Here's I think a balanced assessment of the effect of the Fed's rate hikes since 2022: As MMTers say, contrary to popular beliefs, the rate hikes didn't affect private domestic investment (except residential investment) because corporations make their investment decisions based, not on interest rates, but on future demand. So corporations invested as usual, the government spent as usual, and consumers spent as usual, so the economy has been almost on the expected track for years now.
So they don't have much evidence that the increased interest payments have been accelerating the economy(therefore inflation as well), and the economy has been just "on track". My point is the most important point where MMT is right is higher interest rates won't dip private domestic investment (except residential investment) IMO
Interesting to hear these views, although I wonder how they square with his "3-3-3" program (which unfortunately sounds a bit too much like weirdo Herman Cain's 9-9-9 program a few years ago).
But his call to get the deficit down to 3% of GDP seems antithetical to the growth agenda. He can possibly get to 3% but, paradoxicallly, that happens if he doesn't worry about the level of the deficit per se, and ensures that gov't fiscal policy enhances the economy's productive potential.
Joe's explanation is very good. But it highlights one MMT explanation that I find confusing or vague: "shortage of real resources." I find it hard to know exactly what that means.
Without explaining that more, here a possible alternative, starting at the top.
1. In our ~purely monetary buy-and-sell economy, spending (is what) causes production. Ask any producer why they produce stuff.*
2. So to a first approximation, more spending just causes more production.
But if spending bangs against production-capacity limits, there can be more "leakage" into higher prices (P) vs more production (Q). Think: Covid shutdown.
This might be where "real resource" constraints bite: on producers. But the overwhelmingly dominant "input to production" is people's hours, abilities, skills, knowledge, etc.* The "human-capital" services that people sell to firms when they work for wages.
People naturally hear "real resources" and think of bauxite mining or whatever. And in my reading MMT does little to correct that understanding.
So just sayin', I think people would understand better and more correctly if instead of "real resources," we talked about production capacity. (This also transparently ties inflation to labor supply/demand — naturally leading to either MMT's job-guarantee preference, or my preferred universal income.)
* And really: what accountants actually survey and measure for "GDP" is just…spending. https://fred.stlouisfed.org/graph/?g=1BSbh "Real-world" "production" is an *imputation* from that measure. If people spent $100B on massages, there *must* have been $100B worth of massages "produced." Right?
** Can't resist a swipe at Marx: if the "means of production" is overwhelmingly people as opposed to drill presses and factories, "controlling the means of production" takes on a very different import and aspect.
Oh and a Q: Shouldn't the Kelton curve be based on Gov deficit:GDP ratio, rather than debt? Thx.
I'm sure a lot of people would say that a 50% Discount/Rebate at retail sale would cause way over consumption. Let me address this. First, doubling purchsing power does not ipso facto result in a 100% increase in consumption/economic through put.
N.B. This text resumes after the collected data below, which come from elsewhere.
(* ===== verification/TalentFacts.v ===== *)
(** * From ingestion to the search

    What a node pushed is what recruiters find: an accepted snapshot is in the full-text
    index, a query of words of its text finds it, and the pointer leads to the node. *)

From S2P Require Import Prelude RateLimit AdminStore Schema Statements Invariants World.
From S2P Require Import GoStrings Utf8Facts Float Runs Samples Repo RepoFacts Auth AuthFacts Ingest IngestFacts.
From S2P Require Import Search SearchFacts ProfileFacts.

Open Scope Z_scope.

(** ** Words of a text

    FTS5's [unicode61] tokenizer splits at everything but letters and digits and folds case;
    bytes of characters beyond ASCII are taken here as part of a word, so that a word found
    between ASCII separators is a token for the tokenizer too. *)

Definition alnum (c : ascii) : bool :=
  let v := byte_val c in
  ((48 <=? v) && (v <=? 57)) || ((65 <=? v) && (v <=? 90)) || ((97 <=? v) && (v <=? 122)).
Definition token_byte (c : ascii) : bool := alnum c || (128 <=? byte_val c).

Fixpoint tokens_go (cur s : string) : list string :=
  match s with
  | EmptyString => if is_empty cur then [] else [cur]
  | String c s' =>
      if token_byte c then tokens_go (cur ++s String (lower_ascii c) EmptyString) s'
      else (if is_empty cur then [] else [cur]) ++ tokens_go EmptyString s'
  end.
Definition tokens (s : string) : list string := tokens_go EmptyString s.

Definition fold (w : string) : string := str_map lower_ascii w.
Definition has_token (text w : string) : Prop := fold w ∈ tokens text.

(** A word of the language of queries, in ASCII letters and digits. *)
Definition plain_word (w : string) : Prop := str_all alnum w = true /\ w <> EmptyString.

Definition match_query (ws : list string) : string := str_join " " (quoted <$> ws).

(** What FTS5 promises of [MATCH] with a list of strings in double quotes: a row whose text has
    every word as a token is among the rows found; and bm25 scores are numbers. *)
Class Fts5 `{SearchEngine} : Prop := {
  fts_match : forall rows ws cid text, ws <> [] -> Forall plain_word ws -> (cid, text) ∈ rows -> Forall (has_token text) ws ->
    exists hits, fts_search rows (match_query ws) = Some hits /\ cid ∈ hits.*1;
  fts_scores : forall rows q hits, fts_search rows q = Some hits -> Forall (fun h => not_nan h.2) hits }.

Section Found.
Context `{Env, Engine, Ed25519, FloatText, Unicode, Fts5, Sorter}.

(** ** The rows of a candidate *)

Lemma infos_found ids d s n : (s, n) ∈ joined d -> s_cand s ∈ ids -> is_Some (infos ids d !! s_cand s).
Proof.
  intros Hj Hi. unfold infos. assert ((s, n) ∈ filter (fun r => s_cand r.1 ∈ ids) (joined d)) as Hl by (by apply list_elem_of_filter).
  assert (forall l (m : gmap string SnapshotInfo), (s, n) ∈ l \/ is_Some (m !! s_cand s) ->
    is_Some (foldl (fun m r => <[s_cand r.1 := info_of r]> m) m l !! s_cand s)) as Hm; [|by apply Hm; left].
  clear. induction l as [|r l IH]; intros m Hr; simpl; [by destruct Hr as [?%elem_of_nil|]|].
  apply IH. destruct Hr as [[<-|Hr]%elem_of_cons|Hr]; [right|by left|right].
  - simpl. by rewrite lookup_insert_eq.
  - destruct (decide (s_cand s = s_cand r.1)) as [->|Hne]; [by rewrite lookup_insert_eq|by rewrite lookup_insert_ne].
Qed.

Lemma infos_only ids d s n :
  db_wf d -> s ∈ snapshots d -> n ∈ nodes d -> n_id n = s_node s -> s_cand s ∈ ids ->
  (forall s', s' ∈ snapshots d -> s_cand s' = s_cand s -> s_node s' = s_node s) ->
  infos ids d !! s_cand s = Some (info_of (s, n)).
Proof.
  intros W Hs Hn Hk Hi Ho. destruct (infos_found ids d s n) as [si Hsi]; [by apply elem_of_joined|done|].
  rewrite Hsi. destruct (infos_lookup _ _ _ _ Hsi) as ([s' n'] & (Hs' & Hn' & Hk')%elem_of_joined & Ec & ->). simpl in Ec.
  assert (s' = s) as ->.
  { eapply (NoDup_fmap_inj_on (key2 s_node s_cand)); [apply W|done..|]. unfold key2. f_equal; [by apply Ho|done]. }
  by rewrite (NoDup_fmap_inj_on n_id _ n' n (wf_nodes_id _ W) Hn' Hn) by congruence.
Qed.

Lemma score_of_hit hits c : c ∈ h_CandidateID <$> hits -> exists s, score_map hits !! c = Some s /\ Hit c s ∈ hits.
Proof.
  unfold score_map. intros Hc.
  assert (forall hs (m : gmap string float64), (c ∈ h_CandidateID <$> hs \/ exists s, m !! c = Some s /\ Hit c s ∈ hits) -> (forall h, h ∈ hs -> h ∈ hits) ->
    exists s, foldl (fun m h => <[h_CandidateID h := h_Score h]> m) m hs !! c = Some s /\ Hit c s ∈ hits) as Hm; [|by apply Hm; [left|]].
  clear Hc. induction hs as [|h hs IH]; intros m Hr Hin; simpl; [by destruct Hr as [?%elem_of_nil|]|].
  apply IH; [|by intros; apply Hin; right]. destruct (decide (c = h_CandidateID h)) as [->|Hne].
  - right. exists (h_Score h). rewrite lookup_insert_eq. split; [done|]. destruct h. apply Hin. left.
  - rewrite lookup_insert_ne by done. destruct Hr as [[->|?]%elem_of_cons|?]; [done|by left|by right].
Qed.

(** ** The search *)

(** [SearchTalent] of words alone, when no statement fails. *)
Lemma run_search (Hsql : forall k, sql_fails k = false) (Hdisj : forall r, word_beyond r = true -> space_beyond r = false)
    ws limit w hits :
  w_conn w = true -> ws <> [] -> Forall fts_word ws -> fts_search (snapshots_fts (w_db w)) (match_query ws) = Some hits ->
  Z.of_nat (length hits) <= effective_limit limit * 3 ->
  exists w2, Search.SearchTalent (str_join " " ws) limit [] w
    = (Ok (rank_pointers (effective_limit limit) (Search.to_hits hits) [] (infos (add_ids [] (Search.to_hits hits)) (w_db w))), w2).
Proof.
  intros Hc Hne Hws Ef Hl. unfold Search.SearchTalent, Search.FTS5Search. cbv zeta.
  rewrite sanitize_words by done. fold (match_query ws). assert (is_empty (match_query ws) = false) as ->.
  { destruct ws as [|x [|y ws]]; [done|done..]. }
  erewrite run_bind; [|erewrite run_bind by (apply run_try, (run_query Hsql); exact Hc); rewrite Ef; reflexivity].
  assert (sql_limit (effective_limit limit * 3) hits = hits) as ->.
  { unfold sql_limit. destruct (_ <? 0); [done|]. apply take_ge. lia. }
  erewrite run_bind by reflexivity. unfold Search.SnapshotsByCandidateIDs. cbn [add_ids foldl].
  destruct (add_ids [] (Search.to_hits hits)) as [|c l] eqn:Ea.
  - eexists. erewrite run_bind by reflexivity. unfold infos.
    assert (filter (fun r : snapshot * node => s_cand r.1 ∈ []) (joined (w_db w)) = []) as ->; [|reflexivity].
    induction (joined (w_db w)) as [|r l IH]; [done|]. by rewrite filter_cons_False by apply not_elem_of_nil.
  - eexists. erewrite run_bind by (apply (run_query Hsql); exact Hc). reflexivity.
Qed.

Lemma pointer_found hs info cid s n score :
  info !! cid = Some (info_of (s, n)) -> score_map hs !! cid = Some score ->
  exists q, candidate hs [] info cid = Some q /\ tpt_NodeID q = s_node s /\ tpt_EndpointURL q = n_endpoint n /\ tpt_BM25Score q = score.
Proof. intros Hi Hs. unfold candidate, pointer_of. rewrite Hi. simpl. rewrite Hs. by eexists. Qed.

(** C30: what is pushed is found.  After an accepted snapshot of a candidate no other node claims,
    when no statement fails, let a recruiter search for words of its text, and let FTS5 find no
    more rows than a search looks at.  Then the answer has a pointer to the candidate, with the
    node and its endpoint; or it is full, and nothing in it has a worse score. *)
Theorem pushed_is_found EmbedDim nodeID input w u w1 ws limit :
  (forall k, sql_fails k = false) -> (forall r, word_beyond r = true -> space_beyond r = false) ->
  db_wf (w_db w) ->
  (forall s, s ∈ snapshots (w_db w) -> s_cand s = in_CandidateID input -> s_node s = nodeID) ->
  Ingest.Process EmbedDim nodeID input w = (Ok u, w1) ->
  ws <> [] -> Forall fts_word ws -> Forall plain_word ws -> Forall (has_token (in_Payload input)) ws ->
  (forall hits, fts_search (snapshots_fts (w_db w1)) (match_query ws) = Some hits ->
     Z.of_nat (length hits) <= effective_limit limit * 3) ->
  exists ps w2 n, Search.SearchTalent (str_join " " ws) limit [] w1 = (Ok ps, w2) /\
    Repo.node_by_id nodeID (w_db w) = Some n /\
    ((exists p, p ∈ ps /\ tpt_CandidateID p = in_CandidateID input /\ tpt_NodeID p = nodeID /\ tpt_EndpointURL p = n_endpoint n) \/
     (Z.of_nat (length ps) = effective_limit limit /\
      exists hits score, fts_search (snapshots_fts (w_db w1)) (match_query ws) = Some hits /\
        (in_CandidateID input, score) ∈ hits /\ forall p, p ∈ ps -> f64_ltb score (tpt_BM25Score p) = false)).
Proof.
  intros Hsql Hdisj W Ho E Hne Hws Hpl Htok Hfew. set (cid := in_CandidateID input) in *.
  pose proof (Process_indexed EmbedDim Hsql _ _ _ _ _ E) as Hidx. fold cid in Hidx.
  destruct (fts_match _ _ _ _ Hne Hpl Hidx Htok) as (hits & Ef & Hcid). specialize (Hfew hits Ef).
  destruct (only_snapshot _ _ _ _ _ _ W Ho E) as (s & n & n1 & Hn & W1 & Hs & En & Ec & _ & _ & Hn1 & Hk1 & He1 & _ & _ & Ho1).
  fold cid in Ec, Ho1.
  assert (w_conn w1 = true) as Hc1.
  { destruct (Process_stored _ _ _ _ _ _ E) as (? & ? & ? & ? & ? & ? & ? & _ & _ & _ & Hc & _).
    destruct (Ingest.good_Process EmbedDim nodeID input w Hc) as (_ & Hc1 & _). by rewrite E in Hc1. }
  destruct (run_search Hsql Hdisj ws limit w1 hits Hc1 Hne Hws Ef Hfew) as [w2 E2].
  set (hs := Search.to_hits hits) in *. set (ids := add_ids [] hs) in *. set (info := infos ids (w_db w1)) in *.
  set (ps := rank_pointers _ _ _ _) in *. exists ps, w2, n. split; [exact E2|]. split; [done|].
  assert (cid ∈ h_CandidateID <$> hs) as Hhs.
  { subst hs. unfold Search.to_hits. rewrite <- list_fmap_compose. apply list_elem_of_fmap in Hcid as (h & -> & Hh).
    apply list_elem_of_fmap. by exists h. }
  assert (info !! cid = Some (info_of (s, n1))) as Hinfo.
  { rewrite <- Ec. apply infos_only; [done..|congruence| |].
    - rewrite Ec. apply add_ids_spec; [apply NoDup_nil_2|by right].
    - intros s' Hs' Hc'. rewrite En. apply Ho1; [done|congruence]. }
  destruct (score_of_hit hs cid Hhs) as (score & Hscore & Hhit).
  destruct (pointer_found hs info cid s n1 score Hinfo Hscore) as (q & Hq & Hqn & Hqe & Hqs).
  destruct (decide (cid ∈ tpt_CandidateID <$> ps)) as [(p & Ep & Hp)%list_elem_of_fmap|Hout]; [left|right].
  - exists p. pose proof Hp as (i & Hi)%list_elem_of_lookup.
    destruct (ranked_sound (effective_limit limit) hs [] info) as (_ & _ & Hr). destruct (Hr i p Hi) as (_ & _ & q' & Hq' & E').
    rewrite <- Ep, Hq in Hq'. injection Hq' as <-. split_and!; [done|done|rewrite E'; simpl; congruence..].
  - assert (1 <= effective_limit limit <= 100) as Hlim by (unfold effective_limit; destruct (_ || _) eqn:El; bool_prop; lia).
    destruct (left_out (effective_limit limit) hs [] info) with (c := cid) (q := q) as [Hlen Hbest]; [..|done|exact Hout|].
    + subst hs. unfold Search.to_hits. apply Forall_fmap. by eapply fts_scores.
    + subst hs. unfold Search.to_hits. rewrite length_fmap. unfold max_bm25. lia.
    + unfold max_vec. simpl. lia.
    + apply found_spec. by rewrite app_nil_r.
    + split; [fold ps in Hlen; lia|]. exists hits, score. split_and!; [done| |].
      * subst hs. unfold Search.to_hits in Hhit. apply list_elem_of_fmap in Hhit as ([c' s'] & [= -> ->] & Hh). done.
      * intros p Hp. specialize (Hbest p Hp). unfold better in Hbest. rewrite bool_decide_eq_true_2 in Hbest by done.
        unfold by_bm25 in Hbest. by rewrite Hqs in Hbest.
Qed.

End Found.

(** ** A concrete engine: the rows that have every word of the query *)

Definition word_search : SearchEngine := {|
  fts_search rows q := Some ((fun r : fts_row => (r.1, f64_of_Z (-1))) <$> filter (fun r => Forall (fun t => t ∈ tokens r.2) (tokens q)) rows);
  vec_search t b k := None |}.

Lemma tokens_word w cur rest : str_all alnum w = true -> tokens_go cur (w ++s rest) = tokens_go (cur ++s fold w) rest.
Proof.
  revert cur. induction w as [|c w IH]; intros cur Hw; simpl; [by rewrite append_nil_r|]. simpl in Hw. bool_prop.
  unfold token_byte. match goal with Hc : alnum c = true |- _ => rewrite Hc end. simpl. rewrite IH by done. by rewrite append_assoc.
Qed.

Lemma tokens_quoted w rest : plain_word w -> tokens_go EmptyString (quoted w ++s rest) = fold w :: tokens_go EmptyString rest.
Proof.
  intros [Hw Hne]. unfold quoted. rewrite !append_assoc. change (tokens_go EmptyString (dq ++s w ++s dq ++s rest)) with (tokens_go EmptyString (w ++s dq ++s rest)).
  rewrite tokens_word by done. destruct w as [|c w]; [done|]. reflexivity.
Qed.

Lemma tokens_query ws : Forall plain_word ws -> tokens (match_query ws) = fold <$> ws.
Proof.
  unfold tokens, match_query. induction 1 as [|w ws Hw Hws IH]; [done|]. destruct ws as [|w' ws].
  - change (str_join " " (quoted <$> [w])) with (quoted w). rewrite <- (append_nil_r (quoted w)). by rewrite tokens_quoted.
  - change (str_join " " (quoted <$> w :: w' :: ws)) with (quoted w ++s (" " ++s str_join " " (quoted <$> w' :: ws))).
    rewrite tokens_quoted by done. change (tokens_go EmptyString (" " ++s str_join " " (quoted <$> w' :: ws)))
      with (tokens_go EmptyString (str_join " " (quoted <$> w' :: ws))). by rewrite IH.
Qed.

Lemma word_search_fts5 : Fts5 (H:=word_search).
Proof.
  split.
  - intros rows ws cid text _ Hpl Hin Htok. eexists. split; [reflexivity|]. rewrite <- list_fmap_compose.
    apply list_elem_of_fmap. exists (cid, text). split; [done|]. apply list_elem_of_filter. split; [|done].
    rewrite tokens_query by done. by apply Forall_fmap.
  - intros rows q hits [= <-]. apply Forall_fmap, Forall_true. intros r. by vm_compute.
Qed.

Section Witness.
#[local] Existing Instances sample_env sample_engine sample_ed25519 no_floats ascii_unicode insertion_sorter word_search word_search_fts5.

Definition prover_input : SnapshotInput :=
  mkInput "cand-1" ("{" ++s quoted "skills" ++s ":" ++s quoted "Rocq, verification" ++s "}") [] (Hex.encode (repeat_byte 64 "s")).
Definition pushed_world : world := after (Ingest.Process 384 keyed_id prover_input) keyed_world.

Theorem pushed_is_found_witness :
  exists ps w2, Search.SearchTalent (str_join " " ["ROCQ"; "Verification"]) 10 [] pushed_world = (Ok ps, w2) /\
    exists p, p ∈ ps /\ tpt_CandidateID p = "cand-1" /\ tpt_EndpointURL p = "https://cv.example".
Proof.
  destruct (pushed_is_found 384 keyed_id prover_input keyed_world tt pushed_world ["ROCQ"; "Verification"] 10)
    as (ps & w2 & n & Es & Hn & [(p & Hp & Hc & _ & He)|[Hfull _]]).
  - reflexivity.
  - done.
  - apply keyed_wf.
  - vm_compute. by intros s ?%elem_of_nil.
  - vm_compute. reflexivity.
  - done.
  - repeat constructor; vm_compute; done.
  - repeat constructor; vm_compute; done.
  - repeat constructor; in_list.
  - vm_compute. intros hits [= <-]. done.
  - exists ps, w2. split; [exact Es|]. exists p. split; [exact Hp|]. split; [exact Hc|]. vm_compute in Hn. injection Hn as <-. exact He.
  - exfalso. vm_compute in Es. injection Es as <- _. vm_compute in Hfull. discriminate Hfull.
Defined.

End Witness.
Not everyone is going to eat twice as much or buy twice as many hand bags or pairs of under wear as they did before. Second, most people will probably want to do what most do with additional income which is invest. This could be encouraged and rationally directed by the government creating 5-6% eco/energy & Infrastructure bonds. Third, on top of this being a smart thing to do voluntarily we could implement a sliding scale percentage of required investment of gifted money into these same bonds. A gift of investment is still a gift and so aligns with the new monetary paradigm. Fourth, amend the FED's charter so their mandate goes from hand-maiden or bail bondsman of the banks to overseer/guarantoor of the planet's future.